Influential in luring potential supporters, surely it's these de-luxe surroundings, that Mayor Bloomberg has grown so accustomed to, to which one must attribute the effective perversion of his judgment? Once he was a Democrat. But leading up to the Grand Old Party's national convention in August 2004, Bloomberg cavalierly suggested that our First Amendment rights of free speech and free assembly are, not rights at all but mere "privileges" that if abused, could easily be taken away, by him!

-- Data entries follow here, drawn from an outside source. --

(** * Prince chatbot (app2.py): the conversation orchestration engine

    A shallow embedding of [PrinceChatbot.process_message] and of the
    methods it calls ([AIHandler.generate_response], the sqlite accessors,
    [log_audit]), followed by the properties of the dialogue state machine.

    Python strings are [string]s of bytes, [str.lower] and [str.strip] act
    on the ASCII range.  Python dictionaries are association lists in
    insertion order.  A method is a function from the state of the program
    (the chatbot object, the sqlite tables, the audit file) to an outcome, a
    new state and the list of calls it made; an exception is an outcome
    [Raise] that carries the text of the exception. *)

From Stdlib Require Import String Ascii List ZArith Bool Lia DecimalString.
Import ListNotations.
Open Scope string_scope.
#[local] Set Warnings "-register-all".

(** ** Python strings *)

Module PyStr.

Definition nl : string := String "010" EmptyString.

Definition lower_char (c : ascii) : ascii :=
  let n := nat_of_ascii c in
  if Nat.leb 65 n && Nat.leb n 90 then ascii_of_nat (n + 32) else c.

(** [s.lower()] *)
Fixpoint lower (s : string) : string :=
  match s with
  | EmptyString => EmptyString
  | String c r => String (lower_char c) (lower r)
  end.

(** The ASCII characters for which [str.isspace] holds. *)
Definition is_space (c : ascii) : bool :=
  let n := nat_of_ascii c in
  (Nat.leb 9 n && Nat.leb n 13) || (Nat.leb 28 n && Nat.leb n 32).

Fixpoint lstrip_chars (l : list ascii) : list ascii :=
  match l with
  | [] => []
  | c :: r => if is_space c then lstrip_chars r else l
  end.

(** [s.strip()] *)
Definition strip (s : string) : string :=
  string_of_list_ascii
    (rev (lstrip_chars (rev (lstrip_chars (list_ascii_of_string s))))).

(** [needle in hay] *)
Fixpoint contains (needle hay : string) : bool :=
  prefix needle hay
  || match hay with
     | EmptyString => false
     | String _ r => contains needle r
     end.

(** [sep.join(l)] *)
Definition join (sep : string) (l : list string) : string :=
  String.concat sep l.

(** Truth value of a string: it is not empty. *)
Definition nonempty (s : string) : bool :=
  match s with EmptyString => false | String _ _ => true end.

End PyStr.
Import PyStr.

(** ** Python values and dictionaries *)

Inductive pyval : Type :=
| PNone
| PBool (b : bool)
| PInt (z : Z)
| PStr (s : string)
| PDict (d : list (string * pyval)).

Definition dict : Type := list (string * pyval).

Fixpoint dict_get (k : string) (d : dict) : option pyval :=
  match d with
  | [] => None
  | (k', v) :: r => if String.eqb k k' then Some v else dict_get k r
  end.

(** [k in d] *)
Definition dict_mem (k : string) (d : dict) : bool :=
  match dict_get k d with Some _ => true | None => false end.

(** [d[k] = v]: the value is replaced in place, a new key goes last. *)
Fixpoint dict_set (k : string) (v : pyval) (d : dict) : dict :=
  match d with
  | [] => [(k, v)]
  | (k', v') :: r =>
      if String.eqb k k' then (k', v) :: r else (k', v') :: dict_set k v r
  end.

(** Truth value of a Python object, as tested by [if x:] and [not x]. *)
Definition truthy (v : pyval) : bool :=
  match v with
  | PNone => false
  | PBool b => b
  | PInt z => negb (Z.eqb z 0)
  | PStr s => nonempty s
  | PDict [] => false
  | PDict (_ :: _) => true
  end.

(** ** Data model *)

Record Agent := {
  agent_id : Z;
  agent_name : string;
  agent_email : string;
  agent_expertise : string;
  agent_status : string;
  agent_last_active : Z
}.

(** The dictionary [get_available_agent] builds from the selected row. *)
Record AgentInfo := {
  ai_id : Z;
  ai_name : string;
  ai_email : string;
  ai_expertise : string
}.

Record Customer := {
  cust_id : Z;
  cust_name : string;
  cust_phone : string;
  cust_email : string;
  cust_dob : string;
  cust_company_preference : string;
  cust_created_at : string
}.

(** A row of [chat_sessions]. *)
Record ChatSession := {
  cs_customer_id : pyval;
  cs_context : string;
  cs_start_time : Z
}.

(** A document of the vector index; only its [page_content] is read. *)
Record Document := { page_content : string }.

(** A decoded JSON value, as [json.loads] builds it. *)
Inductive json : Type :=
| JNull
| JBool (b : bool)
| JInt (z : Z)
| JFloat (literal : string)
| JStr (s : string)
| JList (l : list json)
| JObj (d : list (string * json)).

(** [type(v).__name__] *)
Definition type_name (v : json) : string :=
  match v with
  | JNull => "NoneType"
  | JBool _ => "bool"
  | JInt _ => "int"
  | JFloat _ => "float"
  | JStr _ => "str"
  | JList _ => "list"
  | JObj _ => "dict"
  end.

(** The value of a key among the pairs of an object. *)
Fixpoint jget (k : string) (d : list (string * json)) : option json :=
  match d with
  | [] => None
  | (k', v) :: r => if String.eqb k k' then Some v else jget k r
  end.

(** An entry of the [organic] list of the search reply, once line 79 has
    read it: a JSON object, reduced to its string fields. *)
Definition SearchResult : Type := list (string * string).

(** [result.get("snippet", "")] *)
Fixpoint result_get (k dflt : string) (r : SearchResult) : string :=
  match r with
  | [] => dflt
  | (k', v) :: r' => if String.eqb k k' then v else result_get k dflt r'
  end.

(** ** Outcomes, state, calls *)

Inductive Result (A : Type) : Type :=
| Ok (a : A)
| Raise (e : string).
Arguments Ok {A} a.
Arguments Raise {A} e.

Definition is_ok {A} (r : Result A) : bool :=
  match r with Ok _ => true | Raise _ => false end.

(** [v.get(k, dflt)], a method of dictionaries only. *)
Definition json_get (k : string) (dflt v : json) : Result json :=
  match v with
  | JObj d => Ok (match jget k d with Some x => x | None => dflt end)
  | _ => Raise ("'" ++ type_name v ++ "' object has no attribute 'get'")
  end.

Mayor Bloomberg was only trying to downplay concerns among Republican volunteers that protesters might disrupt their proceedings. During two terms, instituting the greatest expansion of police surveillance of political activity in 50 years, asserting that the city cannot rely on the federal government to protect New York from another terrorist attack, he has contended that most robust intelligence operations possible are essential. These 'legitimate' police powers have included undercover infiltration of legally formed groups around the country and a declaration that his honor's private mansion is 'off limits' for protest of any kind. Picketing there all alone on the eve of his infamous term limits hearing I was arrested, handcuffed, interrogated and held for seven hours. 2009-04-20-false_arrest_gay_men_new_york_city.jpg

"People who avail themselves of the opportunity to express themselves ... they will not abuse that privilege...Because if we start to abuse our privileges, then we lose them, and nobody wants that."

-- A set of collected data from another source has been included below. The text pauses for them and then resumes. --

(** What the runtime is known to do: one zone of [xs] for each name of [xs]
    that is no name of [ys]. *)
Lemma set_difference_spec (xs ys : list Zone) :
  NoDup (name <$> set_difference xs ys) ∧
  (∀ z, z ∈ set_difference xs ys → z ∈ xs) ∧
  ∀ k, k ∈ name <$> set_difference xs ys ↔
       k ∈ name <$> xs ∧ k ∉ name <$> ys.
Proof.
  pose proof (set_difference_names xs ys) as Hperm. split; [|split].
  - rewrite Hperm. apply NoDup_elements.
  - apply set_difference_zones.
  - intros k. rewrite Hperm, elem_of_elements, elem_of_difference.
    by rewrite !elem_of_list_to_set.
Qed.

(** No name to give: nothing to iterate. *)
Lemma set_difference_none (xs ys : list Zone) :
  (∀ k, k ∈ name <$> xs → k ∈ name <$> ys) → set_difference xs ys = [].
Proof.
  intros Hsub. destruct (set_difference_spec xs ys) as (_ & _ & Hin).
  destruct (set_difference xs ys) as [|z zs]; [done|].
  destruct (proj1 (Hin (name z)) ltac:(cbn; left)) as [Hx Hy].
  destruct Hy. by apply Hsub.
Qed.

Lemma set_difference_nil_l (ys : list Zone) : set_difference [] ys = [].
Proof. apply set_difference_none. by intros k ?%elem_of_nil. Qed.

(** Poses without a zone, and poses tf cannot transform, leave the server as
    it is and publish nothing. *)
Lemma deliver_nowhere (msgs : list PoseStamped) (s : Sys Env) :
  Forall (λ msg, membership_of s msg = inr [] ∨
                 ∃ e, membership_of s msg = inl e) msgs →
  deliver msgs s = (s, []).
Proof.
  induction 1 as [|msg msgs Hmsg _ IH]; [done|]. cbn [deliver].
  destruct Hmsg as [Hm|[e Hm]].
  - by rewrite (pose_cb_nowhere msg s Hm), IH.
  - by rewrite (pose_cb_dropped msg s e Hm), IH.
Qed.

End pose_facts.

(** ** The lock serializes *)

Section lock_facts.
Context {Env : Type} `{!Services Env}.
Variable reqs : list DevicesInZoneRequest.
Implicit Types (p : Pool Env) (i j k : nat).

Lemma serialized_snoc hist s0 sf tf j req r s' t' :
  serialized reqs hist s0 sf tf →
  reqs !! j = Some req → handle_list_devices req sf = (r, s', t') →
  serialized reqs (hist ++ [(j, r)]) s0 s' (tf ++ t').
Proof.
  revert s0 tf. induction hist as [|[i ri] hist IH]; intros s0 tf.
  - intros [-> ->] Hj Hrun. cbn. exists req, s', t', []. by rewrite app_nil_r.
  - intros (reqi & s1 & t1 & t2 & Hi & Hruni & Hrest & ->) Hj Hrun. cbn.
    exists reqi, s1, t1, (t2 ++ t'). rewrite app_assoc. eauto.
Qed.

Despite expressing a reluctance to abridge rights, the mayor oversaw the arrest of 1,821 mostly peaceful demonstrators during the RNC in 2004. On April 10, 2009 Jim Dwyer reported in the Times about these hapless hundreds who,

"were arrested, fingerprinted and held for as long as two days on charges...no more serious than a traffic ticket. In about 90 percent of the cases, the charges were dismissed outright or dropped after six months. The city has spent more than $8 million on lawsuits related to the convention, but that figure is sure to rise because only a fraction of the claims have been settled."

Critical of Bloomberg's interpretation of the First Amendment's lack of protection of free speech, civil rights advocate Leslie Cagan countered,

"The right to protest is not nor has it ever been a privilege - it is a constitutionally protected right that everybody in this country enjoys". Head of United for Peace and Justice, which had confronted the city over its attempt to prohibit a 250,000-person protest in Central Park, an impassioned Cagan continued "I have no idea what he's talking about. I'm completely flabbergasted!"

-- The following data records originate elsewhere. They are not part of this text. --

Lemma controls_track_refresh_witness :
  open_dialogs sample_Session_dialog = 1%nat
  ∧ match open_dialogs sample_Session_dialog with
    | O =>
      if _refresh_in_flight (app_state sample_Session_dialog)
      then refresh_btn (app_state sample_Session_dialog) = disabled
           ∧ status (app_state sample_Session_dialog) = [Text (u "Refreshing…")]
      else refresh_btn (app_state sample_Session_dialog) = normal
           ∧ (status (app_state sample_Session_dialog) = [Text (u "Error")]
              ∨ ∃ now,
                  status (app_state sample_Session_dialog)
                  = [Text (u "Updated "); Text now])
    | S _ =>
      _refresh_in_flight (app_state sample_Session_dialog) = true
      ∧ refresh_btn (app_state sample_Session_dialog) = disabled
      ∧ status (app_state sample_Session_dialog) = [Text (u "Error")]
    end.
Proof.
  split; [vm_compute; reflexivity|].
  exact (controls_track_refresh sample_format_exc sample_Session_dialog
           reachable_sample_Session_dialog).
Defined.

Lemma poll_loop_alive_witness :
  (after_poll_queue (app_state sample_Session_dialog)
   + open_dialogs sample_Session_dialog = 1)%nat
  ∧ open_dialogs sample_Session_dialog = 1%nat
  ∧ open_dialogs (session_step sample_format_exc sample_Session_dialog CloseDialog)
    = 0%nat
  ∧ after_poll_queue
      (app_state (session_step sample_format_exc sample_Session_dialog CloseDialog))
    = 1%nat.
Proof.
  pose proof (poll_loop_alive sample_format_exc sample_Session_dialog
                reachable_sample_Session_dialog) as (H1 & _ & _ & H4 & _).
  assert (Hd : open_dialogs sample_Session_dialog = 1%nat)
    by (vm_compute; reflexivity).
  split; [exact H1|]. split; [exact Hd|]. exact (H4 Hd).
Defined.

Lemma refresh_in_flight_completes_witness :
  let s := {| app_state := __init__ 2024 2024; open_dialogs := 0 |} in
  (length (threads (app_state s)) + length (_q (app_state s)) + open_dialogs s)%nat = 1%nat
  ∧ let s' :=
      session_step sample_format_exc
        (session_step sample_format_exc
           (session_step sample_format_exc s
              (AppEvent (WorkerDone 0 sample_network_down)))
           (AppEvent (Poll (u "2024-01-06 12:00:00"))))
        CloseDialog in
    _refresh_in_flight (app_state s') = false
    ∧ refresh_btn (app_state s') = normal
    ∧ threads (app_state s') = []
    ∧ _q (app_state s') = []
    ∧ open_dialogs s' = 0%nat
    ∧ after_poll_queue (app_state s') = 1%nat
    ∧ (status (app_state s') = [Text (u "Error")]
       ∨ status (app_state s') = [Text (u "Updated "); Text (u "2024-01-06 12:00:00")]).
Proof.
  apply (refresh_in_flight_completes sample_format_exc
           {| app_state := __init__ 2024 2024; open_dialogs := 0 |}
           sample_network_down (u "2024-01-06 12:00:00")
           (session_init sample_format_exc 2024 2024)).
  reflexivity.
Defined.

End Theory.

Consider too for a moment Bloomberg's conspicuous flip-flop on the issue of term limits.

"He was for them, before he was against them,"

Ms Washington quips. The New York Times has reported how 37 governors, 15 state legislatures and nine of America's 10 most populous cities all have term limits. These statues remain popular with the people who imposed them. Recent ballot initiatives to alter term limit laws, including one in California last February, have uniformly failed.

Referring to an earlier autocrat, Washington Post columnist George Will, on Sunday, October 12, 2008, observed the degree to which Bloomberg is ordinarily unimpressed by either enacted law or the opinions of others. Charles de Gaulle, he said, remarked that, "... Graveyards are full of indispensable men...New York City's 108th mayor", Will suggested, is a believer in exceptionalism, "he has decided that he is indispensable. So the law limiting mayors to two terms must be revised to allow three terms."


"It's not that anyone is indispensable...Make no mistake about it,"

said Mayor Bloomberg when announcing his intention to revise the law restricting terms without seeking the permission of the public that enacted it. "I still think term limits are a good thing." Really? Enacted by referendum, reaffirmed by a second referendum, an intolerable impediment to Bloomberg's continuing as mayor for another four years in our "tough times", term limits are, by inference, "a good thing" for others, but not for him. Wall Street's woes, lost revenue, constituted times uniquely tough in ways that make adhering to the wishes of the electorate invalid. But never fear, following a balanced application of arm-twisting and "charitable"largess, the city council, many of whose members owed their seats to term limits, conveniently facilitated Bloomberg's plans to run yet again, by a vote of 29-22.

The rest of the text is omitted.